One of the signature dishes of Roman cooking, the humble Carbonara is probably one of the best known and most popular Italian pasta dishes but although it can be found in Italian restaurants all over the world the origins of the dish are somewhat hazy. The name seems to suggest a connection to the coal-workers or carbonari of the Lazio and Abruzzo regions, with the black pepper used to season the dish thought to resemble coal dust. This theory would indicate that the Carbonara was first created in the mid-19th century but there are also suggestions that the dish arrived Rome during World War Two when the Allies brought rations of bacon and eggs to the city.

Wherever it came from, the Carbonara has now been firmly adopted as a stalwart of the Cucina Romana. However along with the conflicting stories of the dish’s origin there is just as much debate over the true recipe. If you ask ten different Romans for their take on Carbonara and you will get ten different answers; as with most Italian dishes the ‘authentic’ version seems to be the way that mamma makes it. But despite this the Romans are generally in agreement that there are three basic ingredients: eggs, pancetta (bacon) or guanciale (pig cheek), and cheese, though the quantities and methods used vary greatly. Move outside Italy and you will encounter all sorts of variations including substituting the eggs for cream, adding mushrooms or onions, and even serving it with a fried egg on top.

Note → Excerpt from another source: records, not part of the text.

(* ===== verification/Processor.v ===== *)
(** * elucid-service: the publisher of the ingestion worker

    Models the part of src/elucid/elucid-service/src/processing.rs that carries a recorded
    output to publication and resumes the outputs of an earlier run: [publish_record] with
    the calls it makes, [recovery_disposition], [recover_outputs] and [remember_coverage].
    The metrics it counts are left out. Each asynchronous call is one operation of [Turns];
    a lost connection aborts a transaction or hides that it was committed. *)

From S2P Require Import Core CatalogTypes CatalogModel CatalogSource Bytes Frame Storage ObjectStore OutputRecovery OutputLog Database Publication CatalogStore ParquetSegment DeadLetterObject Turns Prelude Normalization Segment Arrow.
#[local] Open Scope string_scope.
#[local] Open Scope Z_scope.

(** ** Errors of ingestion processing

    Models [IngestionProcessingError] of src/elucid/elucid-service/src/processing.rs and
    which errors the publisher retries. *)

Inductive IngestionProcessingError :=
| ProcessingCancelled
| ProcessingSpool (source : SpoolError)
| ProcessingRecovery (source : OutputRecoveryError)
| ProcessingRecoveryModel (source : OutputRecoveryModelError)
| ProcessingNormalization (source : NormalizationError)
| ProcessingSegmentBuild (source : SegmentBuildError)
| ProcessingMaterialization (source : SegmentMaterializationError)
| ProcessingDeadLetter (source : DeadLetterObjectError)
| ProcessingLocalStaging (operation : string)
| ProcessingStorage (source : StorageError)
| ProcessingStagedRead (source : StagedObjectReadError)
| ProcessingPublication (source : PublicationError)
| ProcessingInvariant (reason : string).

Definition reason (e : IngestionProcessingError) : string :=
  match e with
  | ProcessingCancelled => "ingestion processing was cancelled"
  | ProcessingSpool _ => "ingestion spool processing failed"
  | ProcessingRecovery _ => "ingestion output recovery failed"
  | ProcessingRecoveryModel _ => "ingestion output recovery model is invalid"
  | ProcessingNormalization _ => "spooled batch normalization failed"
  | ProcessingSegmentBuild _ => "segment building failed"
  | ProcessingMaterialization _ => "segment materialization failed"
  | ProcessingDeadLetter _ => "dead-letter staging failed"
  | ProcessingLocalStaging _ | ProcessingStagedRead _ => "local output staging failed"
  | ProcessingStorage _ => "immutable output storage failed"
  | ProcessingPublication _ => "publication metadata failed"
  | ProcessingInvariant reason => reason
  end.

Definition transient_storage (e : StorageError) : bool :=
  match se_kind e with
  | ObjectStoreUnavailable | ObjectUploadFailed | ObjectVerificationFailed => true
  | _ => false
  end.

(** [error.kind() == PublicationErrorKind::Unavailable] *)
Definition unavailable (e : PublicationError) : bool :=
  match pe_kind e with PublicationUnavailable => true | _ => false end.

Definition transient_publication (e : IngestionProcessingError) : bool :=
  match e with ProcessingPublication e => unavailable e | _ => false end.

(** ** The environment *)

(** What a connection to PostgreSQL does to one call: the last two abort the transaction,
    or commit it and lose the answer. *)
Inductive Connection := Connected | Refused | AnswerLost.

(** The failures of the local file system during one call. *)
Record FileFaults := {
  ff_exists : bool;
  ff_validate : bool * bool;
  ff_read : option StagedObjectReadError;
  ff_remove : bool;
}.

Record ProcessorConfig := {
  pc_scratch_path : string;
  pc_event_retention : Z;
  pc_dead_letter_retention : Z;
  pc_transfer_limit : Z;
}.

Inductive RecoveryDisposition := Resume | RebuildOutput.

(** The fields of [Processor] that recovery fills. *)
Record Recovered `{Calendar} := {
  rc_published : list PublishedOutput;
  rc_coverage : gmap Z (gset Z);
}.

Section Processor.
Context {calendar : Calendar} {postgres : Postgres} {env : SpoolEnv} {uuid : UuidText} {backend : Backend}.
Context {parquet : ParquetLib} {documents : DeadLetterJson}.

Record Outside := {
  w_db : Database;
  w_catalog : CatalogSnapshot;
  w_objects : St;
  w_files : gmap string bytes;
}.

Record Turn := {
  tn_others : Outside → Outside;
  tn_now : DateTime;
  tn_connection : Connection;
  tn_locked : gset Z * gset Z;
  tn_files : FileFaults;
  tn_cancelled : bool;
}.

Definition set_db (db : Database) (o : Outside) : Outside :=
  {| w_db := db; w_catalog := w_catalog o; w_objects := w_objects o; w_files := w_files o |}.
Definition set_store (s : St) (o : Outside) : Outside :=
  {| w_db := w_db o; w_catalog := w_catalog o; w_objects := s; w_files := w_files o |}.
Definition set_files (files : gmap string bytes) (o : Outside) : Outside :=
  {| w_db := w_db o; w_catalog := w_catalog o; w_objects := w_objects o; w_files := files |}.

Notation proc := (proc (Turn := Turn) (Outside := Outside) (Error := IngestionProcessingError)).

Definition call {A} (f : Turn → Outside → A * Outside) : proc A := await tn_others f.

(** A local operation that changes nothing. *)
Definition local {A} (f : Turn → Outside → result IngestionProcessingError A) : proc A :=
  r ← call (λ turn o, (f turn o, o)); lift_result r.

(** ** Calls of the metastore and the object store *)

Definition connection_lost : PublicationError :=
  {| pe_kind := PublicationUnavailable; pe_source := PublicationDatabase Transport |}.

Definition db_read {A} (query : Database → publication A) : proc (publication A) :=
  call (λ turn o,
    (match tn_connection turn with Connected => query (w_db o) | _ => Err connection_lost end, o)).

Definition db_write {A} (transaction : Turn → Database → publication (Database * A)) : proc (publication A) :=
  call (λ turn o,
    match tn_connection turn with
    | Refused => (Err connection_lost, o)
    | connection =>
        match transaction turn (w_db o) with
        | Err e => (Err e, o)
        | Ok (db, a) => (match connection with Connected => Ok a | _ => Err connection_lost end, set_db db o)
        end
    end).

Definition object_call {A} (m : io A) : proc (result StorageError A) :=
  call (λ _ o, let '(r, s) := m (w_objects o) in (r, set_store s o)).

Definition retry_delay : proc unit :=
  cancelled ← call (λ turn o, (tn_cancelled turn, o));
  if cancelled : bool then raise ProcessingCancelled else mret tt.

(** [continue] after a failure that is retried. *)
Definition retry {A} : proc (option A) := _ ← retry_delay; mret None.

Section Publisher.
Variable config : ProcessorConfig.

(** ** Calls for one output *)

(** The query and the transactions for the kind of the output. *)
Definition query_state (record : OutputRecoveryRecord) (db : Database) : publication ObjectPublicationState :=
  match or_output record with
  | SegmentOutput registration => ingestion_output_state registration db
  | DeadLetterOutput registration => dead_letter_output_state registration db
  end.

Definition register_transaction (record : OutputRecoveryRecord) (now : DateTime) (db : Database)
    : publication (Database * RegistrationOutcome) :=
  match or_output record with
  | SegmentOutput registration => register_ingestion_segment now registration db
  | DeadLetterOutput registration => register_dead_letter now registration db
  end.

Definition publish_transaction (record : OutputRecoveryRecord) (now : DateTime) (db : Database)
    : publication (Database * PublicationOutcome) :=
  match or_output record with
  | SegmentOutput registration =>
      publish_ingestion_segment now (sd_segment_id registration) (pc_event_retention config) db
  | DeadLetterOutput registration =>
      publish_dead_letter now (k_object_id (od_key (dd_object registration))) (pc_dead_letter_retention config) db
  end.

Definition output_state (record : OutputRecoveryRecord) : proc ObjectPublicationState :=
  r ← db_read (query_state record);
  lift_result (map_err ProcessingPublication r).

Definition register_output (record : OutputRecoveryRecord) : proc unit :=
  r ← db_write (λ turn, register_transaction record (tn_now turn));
  _ ← lift_result (map_err ProcessingPublication r);
  mret tt.

Definition record_verified_upload (record : OutputRecoveryRecord) : proc unit :=
  loop (r ← db_write (λ turn, Publication.record_verified_upload (tn_now turn) (output_object (or_output record)));
        match r with
        | Ok _ => mret (Some tt)
        | Err e => if unavailable e then retry else raise (ProcessingPublication e)
        end).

However, confusing though it may be, a good old Carbonara is essentially an easy, cheap and satisfying meal, and it tastes even better when you make your own. I recommend using guanciale which is easy to find in Italy and is fattier than pancetta so will help to create a creamy sauce. Although people often use more egg yolks than whites I find that this can often make the whole thing too dry when mixed with the parmesan and pecorino cheeses. Traditionally the Carbonara sauce is served with spaghetti but any long pasta works well. Bucatini is good as the thick strands soak up the egg nicely while another very Roman option would be rigatoni.

Bucatini alla Carbonara (serves 2)



180g bucatini

100g guanciale, cut into chunks

2 eggs

Handful of grated Parmesan

Handful of grated Pecorino Romano

Salt & Black Pepper



Bring to the boil a large pan of salted water.

In a large bowl, whisk together the eggs, cheeses, salt and black pepper until they form a thick, pale, creamy mixture.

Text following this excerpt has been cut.